El régimen de gananciales es el sistema económico matrimonial más común en España cuando no se pacta lo contrario en capitulaciones matrimoniales. Bajo este régimen, todos los bienes adquiridos durante el matrimonio, así como las deudas contraídas, pertenecen a ambos cónyuges por igual, independientemente de quién los haya generado. Esto significa que cualquier ingreso obtenido por uno de los cónyuges, ya sea por salario, inversiones o herencias sujetas a esta normativa, se considera parte del patrimonio común. Del mismo modo, cualquier bien adquirido, como una vivienda, un vehículo o incluso mobiliario, es compartido.

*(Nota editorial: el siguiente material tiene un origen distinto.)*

(* ===== verification/WireReq.v ===== *)
(** The requests of src/src/proto/pvfs2-req-proto.h: their structs and their
    codecs.  Each codec lists the fields of the [endecode_fields_*] call, or
    of the hand-written macros, in their order. *)

From stdpp Require Import base tactics numbers list.
From S2P Require Import Prelude Errors ServerOps Wire DistTable WireTypes Hint.

#[local] Open Scope codec_scope.

(** * Requests on the wire

    A request tree is sent as the array that [PINT_request_commit] packs it
    into, with indexes in place of pointers ([PINT_request_encode]);
    2^32 - 1 stands for NULL. *)

Record packed_request := mk_packed_request_codec {
  pr_offset : Z;  (* PVFS_offset *)
  pr_num_ereqs : Z;  (* int32_t *)
  pr_num_blocks : Z;  (* int32_t *)
  pr_stride : Z;  (* PVFS_size *)
  pr_ub : Z;  (* PVFS_offset *)
  pr_lb : Z;  (* PVFS_offset *)
  pr_aggregate_size : Z;  (* PVFS_size *)
  pr_num_contig_chunks : Z;  (* int32_t *)
  pr_depth : Z;  (* int32_t *)
  pr_num_nested_req : Z;  (* int32_t *)
  pr_committed : Z;  (* int32_t *)
  pr_refcount : Z;  (* int32_t *)
  pr_ereq : Z;  (* uint32_t *)
  pr_sreq : Z;  (* uint32_t *)
}.

Definition packed_request_codec : codec packed_request :=
  struct (λ '(offset, num_ereqs, num_blocks, stride, ub, lb, aggregate_size, num_contig_chunks, depth, num_nested_req, committed, refcount, ereq, sreq),
      mk_packed_request_codec offset num_ereqs num_blocks stride ub lb aggregate_size
      num_contig_chunks depth num_nested_req committed refcount ereq sreq)
    (λ x, (pr_offset x, pr_num_ereqs x, pr_num_blocks x, pr_stride x, pr_ub x, pr_lb x,
    pr_aggregate_size x, pr_num_contig_chunks x, pr_depth x, pr_num_nested_req x,
    pr_committed x, pr_refcount x, pr_ereq x, pr_sreq x))
    (PVFS_offset ⊗ int32_t ⊗ int32_t ⊗ PVFS_size ⊗ PVFS_offset ⊗ PVFS_offset ⊗ PVFS_size
    ⊗ int32_t ⊗ int32_t ⊗ int32_t ⊗ int32_t ⊗ int32_t <⊗ skip4 ⊗ uint32_t ⊗ uint32_t).

Definition nest_size (l : list packed_request) : Z :=
  match l with r :: _ => pr_num_nested_req r | [] => 0 end.

(** [encode_PINT_Request]: [None] is a request that could not be packed, for
    which nothing is written.  [decode_PINT_Request] reads the structs;
    [PINT_request_decode], which is called next, goes through as many of them
    as the first one claims to have nested. *)
Definition file_request : codec (option (list packed_request)) := {|
  enc p x :=
    match x with
    | Some l =>
        enc (int32_t <⊗ skip4 ▷ (λ n, array (n + 1) packed_request_codec)) p (nest_size l, l)
    | None => Done []
    end;
  dec buf p :=
    '((n, l), p1) ← dec (int32_t <⊗ skip4 ▷ (λ n, array (n + 1) packed_request_codec)) buf p;
    match l with
    | r :: _ =>
        if decide (pr_committed r = -1 ∧ n < pr_num_nested_req r) then Fault BadAccess
        else Done (Some l, p1)
    | [] => Fault BadAccess
    end;
  ok x :=
    match x with
    | Some l =>
        (1 <=? len l)
        && ok (int32_t <⊗ skip4 ▷ (λ n, array (n + 1) packed_request_codec)) (nest_size l, l)
    | None => false
    end;
|}.

(** * Requests *)

Section requests.
Context (t : list PINT_dist).

Record PVFS_servreq_create := mk_servreq_create {
  rq_create_fs_id : Z;  (* PVFS_fs_id *)
  rq_create_credential : PVFS_credential;
  rq_create_attr : PVFS_object_attr;
  rq_create_num_dfiles_req : Z;  (* int32_t *)
  rq_create_layout : PVFS_sys_layout;
}.

Definition servreq_create : codec PVFS_servreq_create :=
  struct (λ '(fs_id, credential, attr, num_dfiles_req, layout),
      mk_servreq_create fs_id credential attr num_dfiles_req layout)
    (λ x, (rq_create_fs_id x, rq_create_credential x, rq_create_attr x,
    rq_create_num_dfiles_req x, rq_create_layout x))
    (PVFS_fs_id <⊗ skip4 ⊗ credential ⊗ (object_attr t) ⊗ int32_t ⊗ sys_layout).

Record PVFS_servreq_batch_create := mk_servreq_batch_create {
  rq_batch_create_fs_id : Z;  (* PVFS_fs_id *)
  rq_batch_create_object_type : Z;  (* PVFS_ds_type *)
  rq_batch_create_object_count : Z;  (* uint32_t *)
  rq_batch_create_handle_extent_array : PVFS_handle_extent_array;
}.

Definition servreq_batch_create : codec PVFS_servreq_batch_create :=
  struct (λ '(fs_id, object_type, object_count, handle_extent_array),
      mk_servreq_batch_create fs_id object_type object_count handle_extent_array)
    (λ x, (rq_batch_create_fs_id x, rq_batch_create_object_type x,
    rq_batch_create_object_count x, rq_batch_create_handle_extent_array x))
    (PVFS_fs_id ⊗ PVFS_ds_type ⊗ uint32_t <⊗ skip4 ⊗ handle_extent_array).

Record PVFS_servreq_remove := mk_servreq_remove {
  rq_remove_handle : Z;  (* PVFS_handle *)
  rq_remove_fs_id : Z;  (* PVFS_fs_id *)
  rq_remove_credential : PVFS_credential;
}.

Definition servreq_remove : codec PVFS_servreq_remove :=
  struct (λ '(handle, fs_id, credential),
      mk_servreq_remove handle fs_id credential)
    (λ x, (rq_remove_handle x, rq_remove_fs_id x, rq_remove_credential x))
    (PVFS_handle ⊗ PVFS_fs_id ⊗ credential).
(* ===== verification/LeBytefieldSpec.v ===== *)
(** What the message layer promises with the distributions that
    [PINT_dist_initialize] registers: the sizes it reserves, the protocol
    versions it accepts, messages that are too large, and concrete messages
    for the theorems of [LeBytefield]. *)

From stdpp Require Import base tactics numbers list strings.
From S2P Require Import Prelude Errors ServerOps Wire DistTable WireTypes Hint WireReq WireResp WireSizes LeBytefield.

(** * The standard encoder *)

Definition standard_dists : list PINT_dist := table initialized.

(** [max_size_array] as [lebf_initialize] leaves it: requests, responses. *)
Definition standard_sizes : max_sizes := [
  None; Some (56992, 34512); Some (9432, 16); Some (22424, 24);
  Some (18400, 34500); Some (52884, 16); Some (22512, 8224); Some (9724, 16);
  Some (9656, 24); Some (9664, 24); Some (9400, 16); Some (69296, 8896);
  Some (9400, 139304); Some (9372, 65568); Some (0, 24); Some (9388, 16);
  Some (9392, 16); Some (9372, 16); Some (9376, 104); None;
  Some (9388, 8240); Some (9392, 8224); Some (17572, 40984); Some (9376, 81944);
  Some (9384, 16); Some (9660, 16); Some (9384, 24); None;
  Some (9372, 16); Some (9772, 131160); Some (144564, 16); Some (9648, 16);
  Some (9528, 4128); Some (25916, 16424); Some (9868, 2066424); Some (25780, 65560);
  Some (17572, 16); None; Some (18400, 34500); Some (21708, 8224);
  Some (9372, 16); Some (17624, 4124); Some (26588, 12312); Some (9376, 1224);
  Some (52112, 4124); Some (9656, 28); Some (9384, 16); Some (287940, 16);
  Some (144692, 131160); Some (26592, 8216); Some (26300, 8216); Some (9376, 8216) ].

Definition standard_encoder : encoder :=
  mkEncoder [None; None; Some ENCODING_LE_BFIELD; None; None] header_bytes standard_sizes.

Lemma standard_initialize : PINT_encode_initialize standard_dists = Done (standard_encoder, 0).
Proof. vm_compute. reflexivity. Qed.

(** * Sample messages *)

Definition sample_capability : PVFS_capability :=
  mk_capability (Some (zs "s0")) 9 3 [1; 2; 255] 77 5 2 [1048576; 2 ^ 64 - 1].

(** A small write of two pieces of a buffer, with a hint that is sent, one
    that is not known and one that stays at home. *)
Definition sample_write : PVFS_server_req :=
  mk_server_req sample_capability
    (fst (PVFS_hint_add (fst (PVFS_hint_add (fst (PVFS_hint_add []
       (zs "pvfs.hint.request_id") [1; 0; 0; 0])) (zs "user.note") (zs "hello" ++ [0])))
       (zs "pvfs.hint.rank") [3; 0; 0; 0]))
    (Rq_small_io (mk_servreq_small_io 4096 9 PVFS_IO_WRITE 1 4 simple_stripe_dist
       (Some [mk_packed_request_codec 0 1 1 0 1 0 1 1 1 0 (-1) 1 (B32 - 1) (B32 - 1)])
       0 5 5 [(6, 2); (0, 3)] [10; 11; 12; 13; 14; 15; 16; 17])).

Definition sample_read : PVFS_server_resp :=
  mk_server_resp 0 (Rs_small_io (mk_servresp_small_io PVFS_IO_READ 100 3 (Some [7; 8; 9; 10]))).

Lemma request_delivered_witness :
  ∃ im, encode_PVFS_server_req standard_dists sample_write = Done (im, 0) ∧
    delivered standard_dists standard_encoder (M_req sample_write)
      (M_req (received_req sample_write)) PINT_ENCODE_REQ 25916 im.
Proof.
  apply (request_delivered standard_dists standard_encoder standard_initialize
    sample_write 25916 16424); vm_compute; reflexivity.
Defined.

Lemma response_delivered_witness :
  ∃ im, encode_PVFS_server_resp standard_dists sample_read = Done (im, 0) ∧
    delivered standard_dists standard_encoder (M_resp sample_read)
      (M_resp (received_resp sample_read)) PINT_ENCODE_RESP 16424 im.
Proof.
  apply (response_delivered standard_dists standard_encoder standard_initialize
    sample_read 25916 16424); vm_compute; reflexivity.
Defined.

Definition sample_noop : PVFS_server_req :=
  mk_server_req sample_capability [] (Rq_none PVFS_SERV_MGMT_NOOP).
Definition sample_noop_image : image :=
  match encode_PVFS_server_req standard_dists sample_noop with Done (im, _) => im | _ => [] end.

Lemma trailing_bytes_refused_witness :
  ∃ d, PINT_decode standard_dists standard_encoder
         (header_bytes ++ zeroed sample_noop_image ++ [0]) PINT_ENCODE_REQ =
       Done (- PVFS_EPROTO, d).
Proof.
  apply (trailing_bytes_refused standard_dists standard_encoder standard_initialize
    sample_noop sample_noop_image [0]); [vm_compute; reflexivity..|done|vm_compute; reflexivity].
Defined.

(** * Sizes *)

Definition unused_ops : list Z :=
  [PVFS_SERV_INVALID; PVFS_SERV_PERF_UPDATE; PVFS_SERV_PRECREATE_POOL_REFILLER;
   PVFS_SERV_JOB_TIMER].

(** What the entry of an operation has to be. *)
Definition entry_sound (sizes : max_sizes) (op : Z) : Prop :=
  match max_size sizes op with
  | Fault _ => (op ∈ unused_ops)
  | Done (req, resp) =>
      (op ∉ unused_ops) ∧ 16 ≤ resp < init_big_size ∧
      ((op = PVFS_SERV_WRITE_COMPLETION ∧ req = 0) ∨
       (op ≠ PVFS_SERV_WRITE_COMPLETION ∧ extra_size_PVFS_servreq ≤ req < init_big_size))
  end.

#[export] Instance entry_sound_dec sizes op : Decision (entry_sound sizes op).
Proof. unfold entry_sound. destruct (max_size sizes op) as [[]|]; apply _. Defined.

(** Start-up succeeds with the standard distributions and its measuring
    is sound: every operation gets its two sizes, except the four that are
    skipped; the buffers used while measuring were large enough for all of
    them; a response has room for its header, its operation and its status;
    and a request has room for the largest capability, except for
    WRITE_COMPLETION, which has no request. *)
Theorem sizes_sound :
  ∃ e, PINT_encode_initialize standard_dists = Done (e, 0) ∧
    ∀ op, 0 ≤ op < PVFS_SERV_NUM_OPS → entry_sound (max_size_array e) op.
Proof.
  exists standard_encoder. split; [apply standard_initialize|]. intros op Hop.
  assert (Forall (entry_sound standard_sizes) (Z.of_nat <$> seq 0 52)) as HF by vm_decide.
  rewrite Forall_forall in HF. apply HF, list_elem_of_fmap. exists (Z.to_nat op).
  unfold PVFS_SERV_NUM_OPS in Hop. rewrite elem_of_seq. lia.
Qed.

(** * Versions *)

(** The header of a message of version [v] and encoding [ty]. *)
Definition header_of (v ty : Z) : list Z := Z_to_little_endian 4 8 v ++ Z_to_little_endian 4 8 ty.

(** Requests of this very version; responses of it or of a later one with the
    same major number. *)
Definition compatible (v ty input_type : Z) : Prop :=
  ty = ENCODING_LE_BFIELD ∧ PVFS2_PROTO_VERSION ≤ v < PVFS2_PROTO_VERSION + 1000 ∧
  (input_type = PINT_ENCODE_REQ → v = PVFS2_PROTO_VERSION).

Lemma dec_header_of v ty body :
  ok int32_t v = true → ok int32_t ty = true →
  dec int32_t (header_of v ty ++ body) 0 = Done (v, 4) ∧
  dec int32_t (header_of v ty ++ body) 4 = Done (ty, 8).
Proof.
  intros Hv Hty. unfold header_of. rewrite <- app_assoc.
  destruct (int32_t_lawful v 0 ltac:(lia) Hv) as (i1 & E1 & _ & D1).
  destruct (int32_t_lawful ty 4 ltac:(lia) Hty) as (i2 & E2 & _ & D2).
  assert (i1 = cells (Z_to_little_endian 4 8 v)) as -> by (by injection E1).
  assert (i2 = cells (Z_to_little_endian 4 8 ty)) as -> by (by injection E2).
  rewrite zeroed_cells in D1, D2. split.
  - apply (D1 []). done.
  - rewrite D2 by (by rewrite length_Z_to_little_endian). done.
Qed.

Lemma quot_7 v : Z.quot v 1000 = 7 ↔ 7000 ≤ v < 8000.
Proof.
  split; intros H.
  - pose proof (Z.quot_rem' v 1000). destruct (decide (0 ≤ v)).
    + pose proof (Z.rem_bound_pos v 1000). lia.
    + pose proof (Z.rem_bound_pos_neg v 1000). lia.
  - rewrite Z.quot_div_nonneg by lia. symmetry. apply (Z.div_unique v 1000 7 (v - 7000)); lia.
Qed.

(** The protocol check: a message is refused for its version or encoding
    (-PVFS_EPROTONOSUPPORT, nothing decoded) exactly if it is not in the
    little endian encoding, has another major version, is a request of a
    newer minor version, or a response of an older one. *)
Theorem version_check v ty body input_type :
  ok int32_t v = true → ok int32_t ty = true →
  input_type = PINT_ENCODE_REQ ∨ input_type = PINT_ENCODE_RESP →
  PINT_decode standard_dists standard_encoder (header_of v ty ++ body) input_type =
    Done (- PVFS_EPROTONOSUPPORT, rejected) ↔ ¬ compatible v ty input_type.
Proof.
  intros Hv Hty Hin. destruct (dec_header_of v ty body Hv Hty) as [E1 E2].
  unfold PINT_decode, compatible, PVFS2_PROTO_VERSION, PVFS2_PROTO_MAJOR, PVFS2_PROTO_MINOR.
  rewrite decide_False; [|unfold header_of, PINT_ENC_GENERIC_HEADER_SIZE;
    rewrite !length_app, !Nat2Z.inj_add, !length_Z_to_little_endian; lia].
  rewrite E1, E2. cbn [mbind exec_bind]. pose proof (quot_7 v) as Hq.
  destruct (decide (ty ≠ ENCODING_LE_BFIELD)); [split; [naive_solver|done]|].
  destruct (decide (Z.quot v 1000 ≠ 7)); [split; [naive_solver lia|done]|].
  assert (Z.quot v 1000 = 7) as -> by lia.
  destruct (decide (input_type = PINT_ENCODE_REQ ∧ _)); [split; [naive_solver lia|done]|].
  destruct (decide (input_type = PINT_ENCODE_RESP ∧ _)); [split; [naive_solver lia|done]|].
  assert (ty = ENCODING_LE_BFIELD) as -> by (by apply dec_stable).
  rewrite bool_decide_true by vm_decide. split.
  - intros H. exfalso. revert H. repeat case_decide; try done;
      (destruct (lebf_decode_req _ _ _) as [[]|] || destruct (lebf_decode_resp _ _ _) as [[]|]);
      cbn; naive_solver.
  - intros []. split; [done|]. split; [apply Hq; lia|]. intros ->. lia.
Qed.

Lemma version_check_witness :
  PINT_decode standard_dists standard_encoder (header_of 6999 2 ++ [1; 2; 3]) PINT_ENCODE_RESP =
    Done (- PVFS_EPROTONOSUPPORT, rejected) ↔ ¬ compatible 6999 2 PINT_ENCODE_RESP.
Proof. apply (version_check 6999 2 [1; 2; 3] PINT_ENCODE_RESP); [reflexivity..|by right]. Defined.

No obstante, existen excepciones, como aquellos bienes que uno de los cónyuges haya recibido por herencia o donación, los cuales se consideran privativos salvo que se haya dispuesto lo contrario en el momento de la adquisición.

Consecuencias del divorcio en gananciales

  1. Reparto equitativo: Todos los bienes adquiridos durante el matrimonio (viviendas, vehículos, cuentas bancarias, inversiones, etc.) se dividen en partes iguales, salvo que haya acuerdo en sentido contrario.
  2. Deudas compartidas: No solo los activos se reparten, sino también las deudas contraídas durante el matrimonio.
  3. Mayor complejidad en la liquidación: En muchos casos, se necesita una tasación de los bienes para poder repartirlos de manera equitativa.
  4. Posibilidad de conflicto: Si no se llega a un acuerdo, será necesario acudir a la vía judicial para que un juez determine la división de bienes.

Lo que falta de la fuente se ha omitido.